Os pontos fundamentais que garantiram o sucesso total da demanda contra a operadora foram:

✅ Obrigação de Custeio Integral: A sentença determinou que o plano de saúde arque com todos os custos do procedimento cirúrgico na coluna e forneça integralmente os materiais solicitados pelo médico especialista;

✅ Imposição de Multa Diária: Para assegurar o cumprimento imediato da ordem judicial, o juízo estipulou uma multa diária de R$ 1.000,00 em caso de descumprimento ou atraso por parte da operadora;

✅ Condenação por Danos Morais: O Judiciário fixou o pagamento de R$ 5.000,00 a título de danos morais, reconhecendo que a injusta recusa de cobertura médica agrava a situação de aflição psicológica e angústia da paciente;

✅ Prevalência do Laudo Médico: A decisão reafirmou o entendimento de que as cláusulas limitativas do contrato não podem se sobrepor à necessidade clínica indicada pelos relatórios médicos.

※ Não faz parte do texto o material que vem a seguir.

(** The scripts of a namespace whose rule resolves to a node with members,
    directly or through the diff of the active platform. *)
Lemma member_expansion (catalog : Catalog) (_platform : option string)
  (options : option PluginOptions) (st : Setup) (namespace : string)
  (r : ProxyNamespaceRule) (t : MemberNodeType)
  (members : obj MemberAccessKind) :
  setup catalog _platform options = Ok st ->
  In (namespace, r) (namespaceEntries st) ->
  (rule r = Some (Normal (MemberNode t members)) \/
   exists diffs,
     rule r = Some (Platform diffs) /\
     obj_get (active_platform _platform) diffs =
     Some (DiffNode (MemberNode t members))) ->
  obj_get namespace (proxyMapping st) =
  Some (member_scripts namespace (code r) (createProxyUrl namespace) members).
Proof.
  intros H Hin Hrule.
  destruct (setup_scripts _ _ _ _ _ H Hin) as [s [Hstep Hget]].
  simpl in Hget. rewrite Hget. f_equal.
  unfold proxy_step in Hstep. simpl in Hstep.
  destruct Hrule as [E|[diffs [E D]]]; rewrite E in Hstep;
    try rewrite D in Hstep; now injection Hstep as <-.
Qed.

(** A member of kind [property] gets no declaration, and its name is in the
    export statement all the same, which lists every key of [members]. *)
Lemma property_member_exported (catalog : Catalog) (_platform : option string)
  (options : option PluginOptions) (st : Setup) (namespace : string)
  (r : ProxyNamespaceRule) (t : MemberNodeType)
  (members : obj MemberAccessKind) (member : string) :
  setup catalog _platform options = Ok st ->
  In (namespace, r) (namespaceEntries st) ->
  rule r = Some (Normal (MemberNode t members)) ->
  obj_get member members = Some property ->
  member_script namespace members member = "" /\
  exists s,
    obj_get namespace (proxyMapping st) = Some s /\
    proxyNamespaceExportsScript s =
      code r ++
      join "" (map (member_script namespace members) (obj_keys members)) ++
      "export {" ++ join "," (obj_keys members) ++ "};" /\
    In member (obj_keys members) /\
    includes member (proxyNamespaceExportsScript s) = true.
Proof.
  intros H Hin Hrule Hm. split.
  - unfold member_script. now rewrite Hm.
  - assert (K : In member (obj_keys members)).
    { apply obj_has_In. unfold obj_has. now rewrite Hm. }
    eexists. split; [|split; [|split]].
    + apply (member_expansion catalog _platform options st namespace r t);
        [exact H | exact Hin | left; exact Hrule].
    + reflexivity.
    + exact K.
    + unfold member_scripts. cbn [proxyNamespaceExportsScript].
      apply includes_app_r, includes_app_r, includes_app_r.
      apply includes_app_l. now apply includes_join_In.
Qed.

(** C1 (what the code does): for
    [lib: { Foo: { rule: { type: "object", members: { a: "func", b: "property" } } } }]
    the export fragment is [const a=/* @__PURE__ */Foo.a;export {a,b};]:
    the member [b] of kind [property] has no declaration and is listed in the
    export statement.  In general the export statement lists every key of
    [members], the keys of kind [property] too. *)
Theorem property_member_listed_in_export :
  (exists st,
     setup sampleCatalog None (Some (lib_only "Foo" rule_with_property))
       = Ok st /\
     option_map proxyNamespaceExportsScript (obj_get "Foo" (proxyMapping st))
       = Some "const a=/* @__PURE__ */Foo.a;export {a,b};" /\
     option_map proxyNamespaceImportsScript (obj_get "Foo" (proxyMapping st))
       = Some ("import * as Foo from " ++ dquote ++
               "@esbuild-plugin-global-api/do-not-use-in-your-code-Foo" ++
               dquote ++ ";")) /\
  (forall catalog _platform options st namespace r t members member,
     setup catalog _platform options = Ok st ->
     In (namespace, r) (namespaceEntries st) ->
     rule r = Some (Normal (MemberNode t members)) ->
     obj_get member members = Some property ->
     member_script namespace members member = "" /\
     exists s,
       obj_get namespace (proxyMapping st) = Some s /\
       proxyNamespaceExportsScript s =
         code r ++
         join "" (map (member_script namespace members) (obj_keys members)) ++
         "export {" ++ join "," (obj_keys members) ++ "};" /\
       In member (obj_keys members) /\
       includes member (proxyNamespaceExportsScript s) = true).
Proof.
  split.
  - eexists. split; [reflexivity|]. split; reflexivity.
  - exact property_member_exported.
Qed.
(* ===== verification/TextFormat.v ===== *)
(** * TextFormat: the text primitives of the sequence files and topic names

    Models the functions of src/src/IO/ReadHelpers.{h,cpp}, src/src/Common/hex.h,
    src/src/Common/parseIntStrict.h and src/src/DistributedWriteAheadLog/KafkaWALCommon.cpp
    that read and write the text of `sn.txt` and the names of WAL topics.  A
    read buffer over a file that fits in memory is the list of the bytes not yet
    consumed; a write buffer is the list of bytes written. *)

From S2P Require Import Prelude.

Local Open Scope Z_scope.

(** ** Characters *)

Definition code (c : ascii) : Z := Z.of_N (N_of_ascii c).
Definition chr (z : Z) : ascii := ascii_of_N (Z.to_N z).

Definition ch_tab : ascii := "009"%char.
Definition ch_newline : ascii := "010"%char.
Definition ch_backslash : ascii := "\"%char.
Definition ch_comma : ascii := ","%char.
Definition ch_semicolon : ascii := ";"%char.
Definition ch_minus : ascii := "-"%char.

(** ** [std::string] operations with positions *)

(** [s.find(c, pos)]; [None] is [npos]. *)
Definition find_char (c : ascii) (s : str) (pos : nat) : option nat :=
  (fun p => (pos + p.1)%nat) <$> list_find (fun x => x = c) (drop pos s).

(** The characters of [s] in positions [lpos, rpos). *)
Definition slice (s : str) (lpos rpos : nat) : str := take (rpos - lpos) (drop lpos s).

(** ** Decimal integers *)

Definition digit_char (d : Z) : ascii := chr (48 + d).
Definition is_digit (c : ascii) : bool := (48 <=? code c) && (code c <=? 57).

Fixpoint dec_digits (fuel : nat) (n : Z) : str :=
  match fuel with
  | O => []
  | S f => if n <? 10 then [digit_char n] else dec_digits f (n / 10) ++ [digit_char (n mod 10)]
  end.
(* ===== verification/CommittedSN.v ===== *)
(** * CommittedSN: the file `committed_sn.txt`

    Models [locateSNFile], [loadSN] and [commitSN] of
    src/src/Storages/StorageMergeTree.cpp and the number reader they use
    ([readIntTextImpl] of src/src/IO/ReadHelpers.h).  The disks of the storage
    policy are a map from a disk and a path to the contents of the file;
    [commitSN] is the sequence of its disk operations, so that a crash between
    two of them is a prefix of the sequence. *)

From S2P Require Import Prelude TextFormat.

Local Open Scope Z_scope.

(** ** [readIntTextImpl<Int64>] without the overflow check

    A sign may stand anywhere; digits accumulate in an unsigned 64-bit word. *)

Fixpoint read_int_loop (buf : str) (res : Z) (negative : bool) : Z * bool * str :=
  match buf with
  | [] => (res, negative, [])
  | c :: rest =>
      if decide (c = "+"%char) then read_int_loop rest res negative
      else if decide (c = ch_minus) then read_int_loop rest res true
      else if is_digit c
      then read_int_loop rest (wrap 64 (wrap 64 (res * 10) + (code c - 48))) negative
      else (res, negative, buf)
  end.

Definition readIntText (buf : str) : result (Z * str) :=
  match buf with
  | [] => Throw (DBException ErrorCodes.ATTEMPT_TO_READ_AFTER_EOF)
  | _ =>
      let '(res, negative, rest) := read_int_loop buf 0 false in
      Ok (if negative then to_signed 64 (wrap 64 (- res)) else to_signed 64 res, rest)
  end.

(** ** Disks *)

Abbreviation disk := nat.
Abbreviation disk_files := (gmap (nat * str) str).

Inductive disk_op : Type :=
| RemoveFileIfExists (d : disk) (path : str)
| WriteFile (d : disk) (path : str) (data : str)
| ReplaceFile (d : disk) (from to : str).

(** [ReplaceFile] renames over the target; [WriteFile] truncates. *)
Definition disk_step (fs : disk_files) (op : disk_op) : disk_files :=
  match op with
  | RemoveFileIfExists d p => delete (d, p) fs
  | WriteFile d p data => <[(d, p) := data]> fs
  | ReplaceFile d from to =>
      match fs !! (d, from) with
      | Some data => <[(d, to) := data]> (delete (d, from) fs)
      | None => fs
      end
  end.

Definition disk_run (fs : disk_files) (ops : list disk_op) : disk_files := foldl disk_step fs ops.

(** ** StorageMergeTree *)

Definition COMMITTED_SN_FILE_NAME : str := lit "committed_sn.txt".

Record sn_storage : Type := mkSN {
  sn_file : str * disk;
  committed_sn : Z;
}.

Definition setCommittedSN (st : sn_storage) (sn : Z) : sn_storage := mkSN (sn_file st) sn.

Definition loadSN (fs : disk_files) (file : str * disk) : result Z :=
  match fs !! (file.2, file.1) with
  | None => Ok (-1)
  | Some data =>
      buf ← assertString ["1"%char; ch_newline] data;
      '(sn, _) ← readIntText buf;
      Ok sn
  end.

(** The search over the data paths of the table and their disks. *)
Fixpoint locate_loop (fs : disk_files) (paths : list (str * disk)) (sn_file : str * disk)
    : result (str * disk) :=
  match paths with
  | [] => Ok sn_file
  | (path, d) :: rest =>
      let p := path ++ COMMITTED_SN_FILE_NAME in
      if bool_decide (is_Some (fs !! (d, p))) then
        if negb (bool_decide (sn_file.1 = []))
        then Throw (DBException ErrorCodes.CORRUPTED_DATA)
        else locate_loop fs rest (p, d)
      else locate_loop fs rest sn_file
  end.

Definition locateSNFile (fs : disk_files) (paths : list (str * disk)) (relative_data_path : str)
    (any_disk : disk) : result sn_storage :=
  file ← locate_loop fs paths ([], 0%nat);
  let file := if bool_decide (file.1 = [])
              then (relative_data_path ++ COMMITTED_SN_FILE_NAME, any_disk) else file in
  sn ← loadSN fs file;
  Ok (mkSN file sn).

Definition tmp_file (file : str) : str := file ++ lit ".tmp".

Definition commit_ops (file : str * disk) (sn : Z) : list disk_op :=
  [RemoveFileIfExists file.2 (tmp_file file.1);
   WriteFile file.2 (tmp_file file.1) (["1"%char; ch_newline] ++ writeIntText sn);
   ReplaceFile file.2 (tmp_file file.1) file.1].

Definition commitSN (fs : disk_files) (st : sn_storage) (sn : Z) : disk_files * sn_storage :=
  (disk_run fs (commit_ops (sn_file st) sn), setCommittedSN st sn).

(** ** Reading a number back *)

Lemma digit_not_sign c : is_digit c = true -> c <> "+"%char /\ c <> ch_minus.
Proof. intros H. split; intros ->; by vm_compute in H. Qed.

Lemma digit_value_bound c : is_digit c = true -> 0 <= code c - 48 <= 9.
Proof. unfold is_digit. intros H. boolify. lia. Qed.

(** On digits whose value fits, the loop computes the value. *)
Lemma read_int_loop_digits ds acc neg :
  Forall (fun c => is_digit c = true) ds -> 0 <= acc ->
  foldl (fun a c => a * 10 + (code c - 48)) acc ds < 2 ^ 64 ->
  read_int_loop ds acc neg = (foldl (fun a c => a * 10 + (code c - 48)) acc ds, neg, []).
Proof.
  intros Hds. revert acc. induction Hds as [|c ds Hc Hds IH]; intros acc Hacc Hb; [done|].
  destruct (digit_not_sign c Hc) as [Hp Hm]. pose proof (digit_value_bound c Hc) as Hv.
  simpl in *. rewrite !decide_False, Hc by done.
  assert (Hmono : forall l a, Forall (fun c => is_digit c = true) l -> 0 <= a ->
            a <= foldl (fun a c => a * 10 + (code c - 48)) a l).
  { induction l as [|x l IHl]; intros a Hl Ha; simpl; [lia|].
    apply Forall_cons in Hl as [Hx Hl]. pose proof (digit_value_bound x Hx).
    specialize (IHl (a * 10 + (code x - 48)) Hl ltac:(lia)). lia. }
  specialize (Hmono ds _ Hds (ltac:(lia) : 0 <= acc * 10 + (code c - 48))).
  assert (wrap 64 (wrap 64 (acc * 10) + (code c - 48)) = acc * 10 + (code c - 48)) as ->.
  { unfold wrap. rewrite !Z.mod_small; [done|lia|rewrite Z.mod_small; lia]. }
  apply IH; [lia|done].
Qed.

Lemma readIntText_writeIntText z :
  in_signed 64 z = true -> readIntText (writeIntText z) = Ok (z, []).
Proof.
  intros Hz. unfold in_signed in Hz. boolify. change (64 - 1) with 63 in *.
  pose proof (dec_digits_digits (S (Z.to_nat (Z.log2 (Z.abs z)))) (Z.abs z) (Z.abs_nonneg z)) as Hds.
  pose proof (dec_digits_value _ _ (dec_fuel_enough (Z.abs z) (Z.abs_nonneg z))) as Hv.
  pose proof (writeIntText_nonempty z) as Hne. unfold digits_value in Hv.
  unfold readIntText. destruct (writeIntText z) as [|c s] eqn:E; [done|]. rewrite <- E. clear E Hne c s.
  unfold writeIntText, to_signed. destruct (z <? 0) eqn:Ez; boolify.
  - cbn [read_int_loop]. rewrite decide_False by done. rewrite decide_True by done.
    rewrite Z.abs_neq in * by lia. rewrite read_int_loop_digits by (done || lia). rewrite Hv.
    unfold wrap. rewrite Z.opp_involutive. change (64 - 1) with 63.
    replace (z mod 2 ^ 64) with (z + 2 ^ 64) by (rewrite <- (Z_mod_plus z 1), Z.mod_small; lia).
    case_match; boolify; do 2 f_equal; lia.
  - rewrite Z.abs_eq in * by lia. rewrite read_int_loop_digits by (done || lia). rewrite Hv.
    change (64 - 1) with 63. case_match; boolify; [done|lia].
Qed.

(** ** Committing is atomic *)

Lemma tmp_file_neq file : tmp_file file <> file.
Proof.
  unfold tmp_file. intros H. apply (f_equal length) in H. rewrite length_app in H. simpl in H. lia.
Qed.

Lemma disk_run_commit fs file sn :
  disk_run fs (commit_ops file sn)
  = <[(file.2, file.1) := ["1"%char; ch_newline] ++ writeIntText sn]> (delete (file.2, tmp_file file.1) fs).
Proof.
  unfold disk_run, commit_ops. cbn [foldl disk_step]. rewrite lookup_insert_eq.
  by rewrite delete_insert_eq, delete_delete_eq.
Qed.

Lemma loadSN_committed fs file sn :
  in_signed 64 sn = true -> loadSN (disk_run fs (commit_ops file sn)) file = Ok sn.
Proof.
  intros Hsn. rewrite disk_run_commit. unfold loadSN. rewrite lookup_insert_eq.
  rewrite assertString_app. cbn [mbind result_bind]. by rewrite readIntText_writeIntText.
Qed.

(** Until the rename, the committed file is untouched. *)
Lemma commit_prefix_lookup fs file sn n :
  (n < 3)%nat -> disk_run fs (take n (commit_ops file sn)) !! (file.2, file.1) = fs !! (file.2, file.1).
Proof.
  intros Hn. pose proof (tmp_file_neq file.1).
  assert ((file.2, tmp_file file.1) <> (file.2, file.1)) by congruence.
  destruct n as [|[|[|n]]]; [done| | |lia]; unfold disk_run; simpl;
    rewrite ?lookup_insert_ne by done; by rewrite lookup_delete_ne.
Qed.

(** Committing a sequence number to `committed_sn.txt` is atomic: after a
    crash between any two of its disk operations the table reads back the
    number it had before or the new one, and after all of them the new one. *)
Lemma commitSN_atomic (fs : disk_files) (st : sn_storage) (sn : Z) (n : nat) :
  in_signed 64 sn = true ->
  let crashed := disk_run fs (take n (commit_ops (sn_file st) sn)) in
  (loadSN crashed (sn_file st) = loadSN fs (sn_file st) \/ loadSN crashed (sn_file st) = Ok sn)
  /\ loadSN (commitSN fs st sn).1 (sn_file st) = Ok sn.
Proof.
  intros Hsn crashed. subst crashed. split; [|by apply loadSN_committed].
  destruct (decide (n < 3)%nat).
  - left. unfold loadSN. by rewrite commit_prefix_lookup.
  - right. rewrite take_ge by (simpl; lia). by apply loadSN_committed.
Qed.

Lemma commitSN_atomic_witness :
  loadSN (disk_run ∅ (take 2 (commit_ops (lit "t/committed_sn.txt", 0%nat) 42))) (lit "t/committed_sn.txt", 0%nat)
  = Ok (-1)
  /\ loadSN (commitSN ∅ (mkSN (lit "t/committed_sn.txt", 0%nat) (-1)) 42).1 (lit "t/committed_sn.txt", 0%nat) = Ok 42.
Proof.
  split; [by vm_compute|].
  exact (proj2 (commitSN_atomic ∅ (mkSN (lit "t/committed_sn.txt", 0%nat) (-1)) 42 2 eq_refl)).
Defined.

Esta vitória reforça que a saúde suplementar deve cumprir sua função social e respeitar a dignidade dos seus beneficiários. Quando o plano de saúde tenta interferir na conduta médica ou negar insumos fundamentais para o ato cirúrgico, o Judiciário deve ser acionado para restabelecer a legalidade. Contar com uma assessoria jurídica especializada é o caminho indispensável para compelir as operadoras a cumprirem integralmente suas obrigações contratuais e legais.